Opioids are a type of narcotic pain medication typically prescribed for relief of moderate to severe pain. They work by changing the way the brain perceives pain. They are available by prescription as pills, liquids and skin patches. Extended-release and long-acting opioids may contain higher doses and their effects last for a longer period of time. Oxycodone, Morphine and Fentanyl are examples of ER/LA opioids. The misuse and abuse of these drugs have resulted in serious public health problems of addiction, overdose and death.
Summary of Label Changes:
Current labeling indicates that ER/LA opioids are for “the relief of moderate to severe pain in patients requiring continuous, around-the-clock opioid treatment for an extended period of time.” The new label will emphasize that other, less potentially addictive, treatment options should be considered first.
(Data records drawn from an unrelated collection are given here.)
(* ===== verification/NvSafe.v ===== *)
(** * Unpacking bytes from anywhere

    Whatever bytes arrive, unpacking reads only the memory it was given, aborts on no
    assertion, ends, and gives an error or a list that has the form of one built with the
    library. *)
From S2P Require Import Prelude Nv NvPack NvSpec NvRound.

Module NvSafe.
Import Nv NvPack NvSpec NvRound.

(** The call returns and what holds of its result. *)
Definition safe {A} (m : N A) (s : host) (P : A → host → Prop) : Prop := ∃ a s', m s = Ok (a, s') ∧ P a s'.

Lemma safe_bind {A B} (m : N A) (k : A → N B) s P Q :
  safe m s P → (∀ a s', P a s' → safe (k a) s' Q) → safe (a ← m; k a) s Q.
Proof. intros (a & s' & E & HP) HQ. destruct (HQ a s' HP) as (b & s'' & E' & HQ'). exists b, s''. by rewrite (N_bind_Ok _ _ _ _ _ E). Qed.

Lemma safe_ret {A} (a : A) s P : P a s → safe (mret a) s P.
Proof. intros H. by exists a, s. Qed.

Lemma safe_liftR {A} (r : result A) a s P : r = Ok a → P a s → safe (liftR r) s P.
Proof. intros -> H. by exists a, s. Qed.

Lemma safe_impl {A} (m : N A) s (P Q : A → host → Prop) : safe m s P → (∀ a s', P a s' → Q a s') → safe m s Q.
Proof. intros (a & s' & E & HP) H. exists a, s'. auto. Qed.

(** * Bytes *)

Definition octets (l : list Z) : Prop := Forall (λ b, 0 <= b < 256) l.

Lemma le_val_nonneg l : octets l → 0 <= le_val l.
Proof. unfold octets, le_val. induction 1; cbn; lia. Qed.

Lemma le_val_bound l : octets l → le_val l < 2 ^ (8 * Z.of_nat (length l)).
Proof.
  unfold octets. induction 1 as [|b l Hb Hl IH]; [done|]. unfold le_val in *. cbn [foldr length].
  replace (8 * Z.of_nat (S (length l))) with (8 + 8 * Z.of_nat (length l)) by lia. rewrite Z.pow_add_r by lia. lia.
Qed.

Lemma get_int_range f l : octets l → 0 <= get_int f l < 2 ^ (8 * Z.of_nat (length l)).
Proof.
  intros H. unfold get_int. assert (octets (rev l)) as Hr by (by apply Forall_rev).
  destruct (has_flag f NV_FLAG_BIG_ENDIAN); [|split; [by apply le_val_nonneg|by apply le_val_bound]].
  rewrite <- (rev_length l). split; [by apply le_val_nonneg|by apply le_val_bound].
Qed.

Lemma octets_take n l : octets l → octets (take n l).
Proof. apply Forall_take. Qed.

Lemma octets_drop n l : octets l → octets (drop n l).
Proof. apply Forall_drop. Qed.

Lemma safe_fetch n ptr s P :
  0 <= n <= Z.of_nat (length ptr) → P (take (Z.to_nat n) ptr, drop (Z.to_nat n) ptr) s → safe (fetch n ptr) s P.
Proof. intros Hn HP. unfold fetch. rewrite (proj2 (Z.leb_le _ _)) by lia. by apply safe_ret. Qed.

Lemma strnlen_safe ptr n :
  (n <= length ptr)%nat →
  ∃ k, strnlen ptr n = Ok (Z.of_nat k) ∧ (k <= n)%nat ∧ Forall (λ c, c ≠ 0) (take k ptr) ∧ ((k < n)%nat → ptr !! k = Some 0).
Proof.
  revert n. induction ptr as [|c ptr IH]; intros n Hn.
  { destruct n; [|cbn in Hn; lia]. exists O. cbn. repeat split; [lia|constructor|lia]. }
  destruct n as [|n]; [exists O; cbn; repeat split; [lia|constructor|lia]|]. cbn [strnlen]. destruct (c =? 0) eqn:E.
  { apply Z.eqb_eq in E as ->. exists O. cbn. repeat split; [lia|constructor]. }
  apply Z.eqb_neq in E. destruct (IH n ltac:(cbn in Hn; lia)) as (k & Hk & Hle & Hnz & H0). exists (S k). rewrite Hk. cbn.
  split; [f_equal; lia|]. split; [lia|]. split; [by constructor|]. intros. apply H0. lia.
Qed.

Lemma strdup_safe ptr k :
  Forall (λ c, c ≠ 0) (take k ptr) → ptr !! k = Some 0 → strdup ptr = Ok (take k ptr).
Proof.
  revert k. induction ptr as [|c ptr IH]; intros k Hnz H0; [done|]. destruct k as [|k]; cbn in *.
  { by simplify_eq. }
  apply Forall_cons in Hnz as [Hc Hnz]. rewrite (proj2 (Z.eqb_neq c 0)) by done. by rewrite (IH k).
Qed.

Lemma chars_take k ptr : octets ptr → Forall (λ c, c ≠ 0) (take k ptr) → chars (take k ptr).
Proof.
  intros Ho Hnz. apply (octets_take k) in Ho. unfold chars, octets in *. rewrite Forall_forall in *.
  intros c Hc. specialize (Ho c Hc). specialize (Hnz c Hc). cbn in *. lia.
Qed.

Lemma land_public f : Z.land f NV_FLAG_PUBLIC_MASK = 0 ∨ Z.land f NV_FLAG_PUBLIC_MASK = NV_FLAG_IGNORE_CASE.
Proof.
  unfold NV_FLAG_PUBLIC_MASK, NV_FLAG_IGNORE_CASE. assert (Z.land f 1 = f mod 2 ^ 1) as -> by (apply (Z.land_ones f 1); lia).
  pose proof (Z.mod_pos_bound f (2 ^ 1)). change (2 ^ 1) with 2 in *. lia.
Qed.

(** * Lists that may come out

    A name may be empty, which those of the library's own lists are not.  A name that came twice leaves the error [EEXIST] in the list; the descriptors are
    those that came with the bytes. *)
Section Received.
Variable fds : list Z.
Hypothesis fds_ok : Forall (λ v, 0 <= v < 2 ^ 31) fds.

Definition name_in (n : list Z) : Prop := Z.of_nat (length n) < NV_NAME_MAX ∧ chars n.

Definition pair_in (W : nvlist → Prop) (p : nvpair) : Prop :=
  (name_in (nvp_name p) ∧ data_ok W (nvp_data p) (nvp_datasize p)) ∧ ∀ v, nvp_data p = NvDescriptor v → v ∈ fds.

Fixpoint good (d : nat) (x : nvlist) : Prop :=
  match d with
  | O => False
  | S d =>
      (nvl_error x = 0 ∨ nvl_error x = EEXIST) ∧ (nvl_flags x = 0 ∨ nvl_flags x = NV_FLAG_IGNORE_CASE) ∧
      uniq (nvl_flags x) (nvl_head x) ∧ Forall (pair_in (good d)) (nvl_head x)
  end.

(** At most, descriptors that came have been closed. *)
Definition eff (s s' : host) : Prop :=
  nofile s' = nofile s ∧ files s' ⊆ files s ∧ ∀ fd, fd ∉ fds → files s' !! fd = files s !! fd.

#[local] Instance eff_refl : Reflexive eff.
Proof. by intros s. Qed.

#[local] Instance eff_trans : Transitive eff.
Proof. intros a b c (? & ? & H1) (? & ? & H2). split; [congruence|]. split; [by etrans|]. intros fd Hfd. by rewrite H2, H1. Qed.

Lemma eff_quiet s s' : quiet s s' → eff s s'.
Proof. intros [E1 E2]. split; [done|]. by rewrite E1. Qed.

Lemma safe_fail {A} e s : safe (@fail A e) s (λ r s', r = None ∧ eff s s' ∧ errno s' = e).
Proof. exists None, (with_errno e s). split; [done|]. split; [done|]. split; [by apply eff_quiet|done]. Qed.

Lemma safe_close v s : v ∈ fds → safe (close v) s (λ _ s', eff s s').
Proof.
  intros Hv. unfold close. destruct (files s !! v) eqn:E.
  - exists (), (mk_host (errno s) (delete v (files s)) (nofile s)). split; [cbn; unfold mbind, M_bind; cbn; by rewrite E|].
    split; [done|]. cbn. split; [apply delete_subseteq|]. intros fd Hfd. apply lookup_delete_ne. by intros ->.
  - exists (), (with_errno EBADF s). split; [cbn; unfold mbind, M_bind; cbn; by rewrite E|]. by apply eff_quiet.
Qed.

Lemma safe_for_each {A} (f : A → N unit) l s :
  (∀ a s, a ∈ l → safe (f a) s (λ _ s', eff s s')) → safe (for_each f l) s (λ _ s', eff s s').
Proof.
  revert s. induction l as [|a l IH]; intros s Hf; [by apply safe_ret|]. cbn [for_each].
  eapply safe_bind; [apply Hf; left|]. intros [] s1 H1. eapply safe_impl; [apply IH; intros b t Hb; apply Hf; by right|].
  intros [] s2 H2. by etrans.
Qed.

Lemma safe_destroy d x s : good d x → safe (nvlist_destroy x) s (λ _ s', eff s s' ∧ errno s' = errno s).
Proof.
  revert x s. induction d as [|d IH]; intros [e f h] s Hg; [done|]. destruct Hg as (_ & _ & _ & Hh). cbn in Hh.
  cbn [nvlist_destroy]. eapply (safe_bind _ _ _ (λ a t, a = errno s ∧ t = s)); [by exists (errno s), s|]. intros se s1 [-> ->].
  eapply safe_bind; [apply (safe_for_each (free_data nvlist_destroy) h s)|].
  - intros p t Hp. rewrite Forall_forall in Hh. specialize (Hh p Hp) as [[_ Hd] Hin]. unfold free_data, data_ok in *.
    destruct (nvp_data p) eqn:Ed; try (by apply safe_ret).
    + eapply safe_impl; [by apply IH|]. by intros [] t' [? _].
    + rewrite wrap_s_id by lia. by apply safe_close, Hin.
  - intros [] s2 H2. exists (), (with_errno (errno s) s2). split; [done|]. split; [|done].
    etrans; [exact H2|]. by apply eff_quiet.
Qed.

Lemma safe_free d p s : pair_in (good d) p → safe (nvpair_free p) s (λ _ s', eff s s').
Proof.
  intros [[_ Hd] Hin]. unfold nvpair_free, free_data, data_ok in *. destruct (nvp_data p) eqn:Ed; try (by apply safe_ret).
  - eapply safe_impl; [by eapply safe_destroy|]. by intros [] t' [? _].
  - rewrite wrap_s_id by lia. by apply safe_close, Hin.
Qed.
The new label required by the FDA says that the drugs are “indicated for the management of pain severe enough to require daily, around-the-clock, long-term opioid treatment for which alternative treatment options are inadequate.” The new label will also indicate that the drugs are not intended for use as an “as needed” pain reliever.
The new label also indicates that “because of the risks of addiction, abuse and misuse with opioids, even at recommended doses, and because of the greater risks of overdose and death with extended-release opioid formulations, reserve [Tradename] for use in patients for whom alternative treatment options (e.g., non-opioid analgesics or immediate-release opioids) are ineffective, not tolerated, or would otherwise be inadequate to provide sufficient management of pain.”
Post Market Studies and Education to Reduce Risk:
In addition to the label changes, the FDA is requiring drug companies to conduct longer term studies and trials of ER/LA opioids currently on the market. The educational materials for patients and healthcare providers will be modified to reflect the new label changes in hopes that better education will improve the safe and appropriate use of ER/LA opioids.